[Docs] [txt|pdf|xml|html] [Tracker] [Email] [Diff1] [Diff2] [Nits]

Versions: 00 01 02

Network File System Version 4                                   C. Lever
Internet-Draft                                                    Oracle
Intended status: Standards Track                          March 28, 2017
Expires: September 29, 2017


 RDMA Connection Manager Private Messages For RPC-Over-RDMA Version One
                 draft-cel-nfsv4-rpcrdma-cm-pvt-msg-01

Abstract

   This document specifies the format of RDMA-CM Private Data exchanged
   between RPC-over-RDMA Version One peers as a transport connection is
   established.  Such messages indicate peer support for Remote
   Invalidation and larger-than-default inline thresholds.  The message
   format is extensible.

Requirements Language

   The key words "MUST", "MUST NOT", "REQUIRED", "SHALL", "SHALL NOT",
   "SHOULD", "SHOULD NOT", "RECOMMENDED", "MAY", and "OPTIONAL" in this
   document are to be interpreted as described in [RFC2119].

Status of This Memo

   This Internet-Draft is submitted in full conformance with the
   provisions of BCP 78 and BCP 79.

   Internet-Drafts are working documents of the Internet Engineering
   Task Force (IETF).  Note that other groups may also distribute
   working documents as Internet-Drafts.  The list of current Internet-
   Drafts is at http://datatracker.ietf.org/drafts/current/.

   Internet-Drafts are draft documents valid for a maximum of six months
   and may be updated, replaced, or obsoleted by other documents at any
   time.  It is inappropriate to use Internet-Drafts as reference
   material or to cite them other than as "work in progress."

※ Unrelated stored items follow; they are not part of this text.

(* ===== verification/CanSim.v ===== *)
(** * The CAN simulator

    [seatadjuster_engine.c] simulates the seat ECU and [cansim_lib.c] hooks the libc functions of
    the process so that its CAN socket talks to the simulation.  A hooked function falls back to
    the function of the C library underneath: the simulator is an [OS] over another [OS].  Debug
    output is left out, and so are the flags that only control it. *)
From Stdlib Require Import ZArith Lia Ascii String.
From stdpp Require Import base numbers list strings.
From S2P Require Import Prelude Prog CanDbc Os.

(** ** The engine *)

Definition SAE_POS_INVALID : Z := -1.
Definition POS_SHIFT : Z := 10.
Definition MotorDirection_OFF : Z := 0.
Definition MotorDirection_DEC : Z := 1.
Definition MotorDirection_INC : Z := 2.
Definition MotorLRN_OK : Z := 1.

(** A motor the engine reports but does not move. *)
Record idle_motor := IdleMotor { im_pos : Z; im_rpm : Z; im_lrn : Z; im_status : Z }.

Record sae_context_t := Sae {
  _sim_fd : Z;
  _sim_active : bool;
  _sim_delay : Z;
  _sim_motor1_pos : Z;
  _sim_motor1_rpm : Z;
  _sim_motor1_lrn : Z;
  _sim_motor1_status : Z;
  _sim_motor2 : idle_motor;
  _sim_motor3 : idle_motor;
  _sim_motor4 : idle_motor;
  _sim_threshold_enabled : bool;
  _sim_motor1_threshold_hi_stop : bool;
  _sim_motor1_threshold_lo_stop : bool;
  _sim_motor1_oldpos : Z;
  _sim_motor1_ts : Z;
  _sim_motor1_inc : Z }.

Definition sae_pos_raw (percent : Z) : Z := Z.shiftl percent POS_SHIFT.

Definition sae_pos_percent (raw : Z) : Z := Z.shiftr raw POS_SHIFT.

Definition motor_off : idle_motor := IdleMotor SAE_POS_INVALID 0 MotorLRN_OK MotorDirection_OFF.

(** The fields of motor 1 that reading and writing change. *)
Definition set_motor1 (pos rpm status : Z) (hi lo : bool) (ts inc : Z) (s : sae_context_t)
    : sae_context_t :=
  Sae (_sim_fd s) (_sim_active s) (_sim_delay s) pos rpm (_sim_motor1_lrn s) status
    (_sim_motor2 s) (_sim_motor3 s) (_sim_motor4 s) (_sim_threshold_enabled s) hi lo
    (_sim_motor1_oldpos s) ts inc.

Definition set_oldpos (p : Z) (s : sae_context_t) : sae_context_t :=
  Sae (_sim_fd s) (_sim_active s) (_sim_delay s) (_sim_motor1_pos s) (_sim_motor1_rpm s)
    (_sim_motor1_lrn s) (_sim_motor1_status s) (_sim_motor2 s) (_sim_motor3 s) (_sim_motor4 s)
    (_sim_threshold_enabled s) (_sim_motor1_threshold_hi_stop s) (_sim_motor1_threshold_lo_stop s)
    p (_sim_motor1_ts s) (_sim_motor1_inc s).

Definition set_session (fd : Z) (active : bool) (s : sae_context_t) : sae_context_t :=
  Sae fd active (_sim_delay s) (_sim_motor1_pos s) (_sim_motor1_rpm s)
    (_sim_motor1_lrn s) (_sim_motor1_status s) (_sim_motor2 s) (_sim_motor3 s) (_sim_motor4 s)
    (_sim_threshold_enabled s) (_sim_motor1_threshold_hi_stop s) (_sim_motor1_threshold_lo_stop s)
    (_sim_motor1_oldpos s) (_sim_motor1_ts s) (_sim_motor1_inc s).

(** [sae_init]: the engine for given values of SAE_DELAY, SAE_POS, SAE_LRN and SAE_STOP. *)
Definition sae_init (delay pos lrn stop : option string) : sae_context_t :=
  let pos := match option_map atoi pos with
             | None => SAE_POS_INVALID
             | Some p => if (p =? -1) || (p =? 255) then SAE_POS_INVALID else sae_pos_raw p
             end in
  Sae (-1) false (default 10 (option_map atoi delay)) pos 0
    (default MotorLRN_OK (option_map atoi lrn)) MotorDirection_OFF motor_off motor_off motor_off
    (default true (option_map (fun s => negb (atoi s =? 0)) stop)) false false (-2) (-1) 0.

Definition sae_start (s : sae_context_t) (fd : Z) : sae_context_t := set_session fd true s.

Definition sae_close (s : sae_context_t) : sae_context_t := set_session (-1) false s.

Definition sae_estimate_move_time (rpm : Z) : Z :=
  if rpm <? 30 then 0 else if 130 <? rpm then 1000 else 8000 + 200 * (100 - rpm).

(** The raw distance per read. *)
Definition sae_pos_increment (s : sae_context_t) : Z :=
  if _sim_fd s =? -1 then 0 else
  if negb (_sim_active s) then 0 else
  let move_time := sae_estimate_move_time (_sim_motor1_rpm s) in
  if move_time =? 0 then 0
  else Z.quot (Z.shiftl 1 POS_SHIFT * 100 * (_sim_delay s + 10)) move_time.

(** Lines 256-260: an unknown position is replaced. *)
Definition leave_invalid_pos (s : sae_context_t) : sae_context_t :=
  if _sim_motor1_pos s =? SAE_POS_INVALID then
    set_motor1 (sae_pos_raw 42) (_sim_motor1_rpm s) (_sim_motor1_status s)
      (_sim_motor1_threshold_hi_stop s) (_sim_motor1_threshold_lo_stop s) (_sim_motor1_ts s)
      (_sim_motor1_inc s) s
  else s.

(** Lines 262-272: past a threshold, the motor may be stopped there again. *)
Definition reset_thresholds (s : sae_context_t) : sae_context_t :=
  if _sim_threshold_enabled s then
    let p := sae_pos_percent (_sim_motor1_pos s) in
    set_motor1 (_sim_motor1_pos s) (_sim_motor1_rpm s) (_sim_motor1_status s)
      (_sim_motor1_threshold_hi_stop s && negb (p <? 85))
      (_sim_motor1_threshold_lo_stop s && negb (14 <? p))
      (_sim_motor1_ts s) (_sim_motor1_inc s) s
  else s.

(** Lines 274-305: one tick of the motor. *)
Definition move_motor1 (s : sae_context_t) : sae_context_t :=
  let next_pos := _sim_motor1_pos s + _sim_motor1_inc s in
  if _sim_motor1_status s =? MotorDirection_INC then
    let inside := sae_pos_percent next_pos <=? 100 in
    let pos := if inside then next_pos else _sim_motor1_pos s in
    let status := if inside then _sim_motor1_status s else MotorDirection_OFF in
    let stop := _sim_threshold_enabled s && (85 <=? sae_pos_percent pos)
                && negb (_sim_motor1_threshold_hi_stop s) in
    set_motor1 pos (_sim_motor1_rpm s) (if stop then MotorDirection_OFF else status)
      (if stop then true else _sim_motor1_threshold_hi_stop s) (_sim_motor1_threshold_lo_stop s)
      (_sim_motor1_ts s) (_sim_motor1_inc s) s
  else if _sim_motor1_status s =? MotorDirection_DEC then
    let inside := 0 <=? sae_pos_percent next_pos in
    let pos := if inside then next_pos else _sim_motor1_pos s in
    let status := if inside then _sim_motor1_status s else MotorDirection_OFF in
    let stop := _sim_threshold_enabled s && (sae_pos_percent pos <=? 14)
                && negb (_sim_motor1_threshold_lo_stop s) in
    set_motor1 pos (_sim_motor1_rpm s) (if stop then MotorDirection_OFF else status)
      (_sim_motor1_threshold_hi_stop s) (if stop then true else _sim_motor1_threshold_lo_stop s)
      (_sim_motor1_ts s) (_sim_motor1_inc s) s
  else s.

Definition state_bits (status lrn : Z) : Z :=
  Z.lor (Z.land status 3) (Z.shiftl (Z.land lrn 3) 2).

(** The SECU1_STAT frame; [all] is [_sae_all_motors]. *)
Definition stat_frame (all : bool) (s : sae_context_t) : can_frame :=
  let p1 := sae_pos_percent (_sim_motor1_pos s) in
  let percent m := u8 (if all then p1 else sae_pos_percent (im_pos m)) in
  CanFrame 1810 8
    [ Z.lor (state_bits (_sim_motor1_status s) (_sim_motor1_lrn s))
        (Z.shiftl (state_bits (im_status (_sim_motor2 s)) (im_lrn (_sim_motor2 s))) 4);
      Z.lor (state_bits (im_status (_sim_motor3 s)) (im_lrn (_sim_motor3 s)))
        (Z.shiftl (state_bits (im_status (_sim_motor4 s)) (im_lrn (_sim_motor4 s))) 4);
      u8 p1; percent (_sim_motor2 s); percent (_sim_motor3 s); percent (_sim_motor4 s); 0; 0 ].

(** One read, with the milliseconds it sleeps: the engine after it and the frame. *)
Definition sae_tick (s : sae_context_t) : sae_context_t :=
  move_motor1 (reset_thresholds (leave_invalid_pos s)).

Definition nth_byte (n : nat) (f : can_frame) : Z := nth n (data f) 0.

Definition set_rpm234 (f : can_frame) (s : sae_context_t) : sae_context_t :=
  let rpm m n := IdleMotor (im_pos m) (nth_byte n f) (im_lrn m) (im_status m) in
  Sae (_sim_fd s) (_sim_active s) (_sim_delay s) (_sim_motor1_pos s) (_sim_motor1_rpm s)
    (_sim_motor1_lrn s) (_sim_motor1_status s) (rpm (_sim_motor2 s) 2%nat)
    (rpm (_sim_motor3 s) 3%nat) (rpm (_sim_motor4 s) 4%nat)
    (_sim_threshold_enabled s) (_sim_motor1_threshold_hi_stop s) (_sim_motor1_threshold_lo_stop s)
    (_sim_motor1_oldpos s) (_sim_motor1_ts s) (_sim_motor1_inc s).

(** A command that arrives at time [now]. *)
Definition sae_command (f : can_frame) (now : Z) (s : sae_context_t) : sae_context_t :=
  let motor1_dir := Z.land (nth_byte 0 f) 3 in
  let motor1_rpm := nth_byte 1 f in
  let with_rpm rpm status ts inc s :=
    set_motor1 (_sim_motor1_pos s) rpm status (_sim_motor1_threshold_hi_stop s)
      (_sim_motor1_threshold_lo_stop s) ts inc s in
  let s := set_rpm234 f (with_rpm motor1_rpm (_sim_motor1_status s) (_sim_motor1_ts s)
                           (_sim_motor1_inc s) s) in
  let motor_inc := sae_pos_increment s in
  if motor1_dir =? MotorDirection_OFF then with_rpm 0 MotorDirection_OFF (-1) 0 s
  else if (motor1_dir =? MotorDirection_INC) && (0 <? motor1_rpm) then
    with_rpm motor1_rpm MotorDirection_INC now motor_inc s
  else if (motor1_dir =? MotorDirection_DEC) && (0 <? motor1_rpm) then
    with_rpm motor1_rpm MotorDirection_DEC now (- motor_inc) s
  else s.

(** ** The hooks *)

Definition MOCKFD : Z := 1023.

Record sim_context_t := Sim {
  mock_socket : Z; mock_active : bool; sae : sae_context_t; sae_all_motors : bool }.

Definition sim_init_context : sim_context_t :=
  Sim (-1) false (sae_init None None None None) false.

Definition sim_is_mocked_fd (c : sim_context_t) (fd : Z) : bool :=
  (fd =? mock_socket c) && mock_active c.

Definition set_sae (s : sae_context_t) (c : sim_context_t) : sim_context_t :=
  Sim (mock_socket c) (mock_active c) s (sae_all_motors c).

(** [strlen(s) > n && strstr(s, p) == s] *)
Definition can_name (n : nat) (p s : string) : bool :=
  (n <? String.length s)%nat && String.prefix p s.

Section Hooks.
Context {S : Type} {libc : OS S}.

Definition sim_world : Type := sim_context_t * S.

Definition call {X} (e : osE X) (w : sim_world) : X * sim_world :=
  let '(x, s) := os_handle X e (snd w) in (x, (fst w, s)).

Definition get_env (name : string) (w : sim_world) : option string * sim_world :=
  call (O_getenv name) w.

Definition sim_get_ts (w : sim_world) : Z * sim_world :=
  let '((sec, nsec), w) := call O_clock_gettime w in
  (sec * 1000 + Z.quot nsec 1000000, w).

Definition sim_alloc_fd (w : sim_world) : (Z * Z) * sim_world :=
  if mock_socket (fst w) =? -1 then
    let '(delay, w) := get_env "SAE_DELAY" w in
    let '(pos, w) := get_env "SAE_POS" w in
    let '(lrn, w) := get_env "SAE_LRN" w in
    let '(stop, w) := get_env "SAE_STOP" w in
    let '(all, w) := get_env "SAE_ALL" w in
    let all := default (sae_all_motors (fst w)) (option_map (fun s => negb (atoi s =? 0)) all) in
    ((MOCKFD, 0),
     (Sim MOCKFD true (sae_start (sae_init delay pos lrn stop) MOCKFD) all, snd w))
  else ((-1, ENODEV), w).

Definition sim_close_fd (fd : Z) (w : sim_world) : sim_world :=
  let c := fst w in
  if mock_socket c =? fd
  then (Sim (-1) (mock_active c) (sae_close (sae c)) (sae_all_motors c), snd w)
  else w.

Definition sae_read_cb (buf : can_frame) (len : Z) (w : sim_world)
    : (Z * Z * can_frame) * sim_world :=
  let s := sae (fst w) in
  if _sim_fd s =? -1 then ((-1, EINVAL, buf), w) else
  if negb (len =? sizeof_can_frame) then ((-1, EINVAL, buf), w) else
  if negb (_sim_active s) then
    let '(_, w) := call (O_usleep (_sim_delay s * 1000)) w in
    ((-1, EAGAIN, buf), w)
  else
  let '(_, w) := if _sim_motor1_pos s =? SAE_POS_INVALID
                 then call (O_usleep (_sim_delay s * 1000)) w else (tt, w) in
  let s := sae_tick s in
  let f := stat_frame (sae_all_motors (fst w)) s in
  let '(_, w) := call (O_usleep (_sim_delay s * 1000)) w in
  ((sizeof_can_frame, 0, f),
   (set_sae (set_oldpos (sae_pos_percent (_sim_motor1_pos s)) s) (fst w), snd w)).

Definition sae_write_cb (f : can_frame) (len : Z) (w : sim_world) : (Z * Z) * sim_world :=
  let s := sae (fst w) in
  if _sim_fd s =? -1 then ((-1, EINVAL), w) else
  if negb (len =? sizeof_can_frame) then ((-1, EINVAL), w) else
  if can_id f =? 1797 then
    let dir := Z.land (nth_byte 0 f) 3 in
    let moving := ((dir =? MotorDirection_INC) || (dir =? MotorDirection_DEC))
                  && (0 <? nth_byte 1 f) in
    let '(now, w) := if moving then sim_get_ts w else (0, w) in
    ((len, 0), (set_sae (sae_command f now s) (fst w), snd w))
  else ((len, 0), w).

(** ** The hooked functions *)

Definition hook_socket (domain type protocol : Z) (w : sim_world) : (Z * Z) * sim_world :=
  if (domain =? PF_CAN) && (type =? SOCK_RAW) && (protocol =? CAN_RAW) then sim_alloc_fd w
  else call (O_socket domain type protocol) w.

Definition hook_bind (fd : Z) (addr : sockaddr_can) (addrlen : Z) (w : sim_world)
    : (Z * Z) * sim_world :=
  if sim_is_mocked_fd (fst w) fd then
    if negb (addrlen =? sizeof_sockaddr_can) then ((-1, EINVAL), w) else ((0, 0), w)
  else call (O_bind fd addr addrlen) w.

(** SIOCGIFINDEX is answered on every descriptor. *)
Definition hook_ioctl (fd request : Z) (ifr : ifreq) (w : sim_world) : (Z * Z * ifreq) * sim_world :=
  if (request =? SIOCGIFINDEX) || sim_is_mocked_fd (fst w) fd then
    if request =? SIOCGIFINDEX then ((0, 0, Ifreq (ifr_name ifr) 0), w)
    else ((0, 0, ifr), w)
  else call (O_ioctl fd request ifr) w.

Definition hook_write (fd : Z) (buf : can_frame) (len : Z) (w : sim_world) : (Z * Z) * sim_world :=
  if sim_is_mocked_fd (fst w) fd then
    if len =? sizeof_can_frame then
      if negb (_sim_fd (sae (fst w)) =? fd) then ((-1, ENODEV), w) else sae_write_cb buf len w
    else ((-1, ENOBUFS), w)
  else call (O_write fd buf len) w.

Definition hook_read (fd : Z) (buf : can_frame) (len : Z) (w : sim_world)
    : (Z * Z * can_frame) * sim_world :=
  if sim_is_mocked_fd (fst w) fd then
    if len =? sizeof_can_frame then
      if negb (_sim_fd (sae (fst w)) =? fd) then ((-1, ENODEV, buf), w)
      else sae_read_cb buf len w
    else ((-1, ENOBUFS, buf), w)
  else call (O_read fd buf len) w.

Definition hook_if_nametoindex (name : option string) (w : sim_world) : (Z * Z) * sim_world :=
  match name with
  | None => ((2 ^ 32 - 1, EINVAL), w)
  | Some n =>
      if can_name 3 "can" n then ((42, 0), w)
      else if can_name 4 "vcan" n then ((43, 0), w)
      else call (O_if_nametoindex name) w
  end.

Definition hook_setsockopt (fd level optname : Z) (tv : Z * Z) (optlen : Z) (w : sim_world)
    : (Z * Z) * sim_world :=
  if sim_is_mocked_fd (fst w) fd then ((0, 0), w)
  else call (O_setsockopt fd level optname tv optlen) w.

Definition hook_close (fd : Z) (w : sim_world) : (Z * Z) * sim_world :=
  if sim_is_mocked_fd (fst w) fd then ((0, 0), sim_close_fd fd w) else call (O_close fd) w.

#[export] Instance sim_os : OS sim_world := fun X e =>
  match e in osE X return sim_world -> X * sim_world with
  | O_socket domain type protocol => hook_socket domain type protocol
  | O_bind fd addr addrlen => hook_bind fd addr addrlen
  | O_ioctl fd request ifr => hook_ioctl fd request ifr
  | O_write fd buf len => hook_write fd buf len
  | O_read fd buf len => hook_read fd buf len
  | O_if_nametoindex name => hook_if_nametoindex name
  | O_setsockopt fd level optname tv optlen => hook_setsockopt fd level optname tv optlen
  | O_close fd => hook_close fd
  | e => fun w => call e w
  end.

End Hooks.

(** Reduces a call of the simulated system to the function that answers it. *)
Ltac hooks :=
  cbn [os_handle sim_os];
  unfold hook_socket, hook_bind, hook_ioctl, hook_write, hook_read, hook_if_nametoindex,
    hook_setsockopt, hook_close.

   This Internet-Draft will expire on September 29, 2017.

Copyright Notice

   Copyright (c) 2017 IETF Trust and the persons identified as the
   document authors.  All rights reserved.

   This document is subject to BCP 78 and the IETF Trust's Legal
   Provisions Relating to IETF Documents
   (http://trustee.ietf.org/license-info) in effect on the date of



Lever                  Expires September 29, 2017               [Page 1]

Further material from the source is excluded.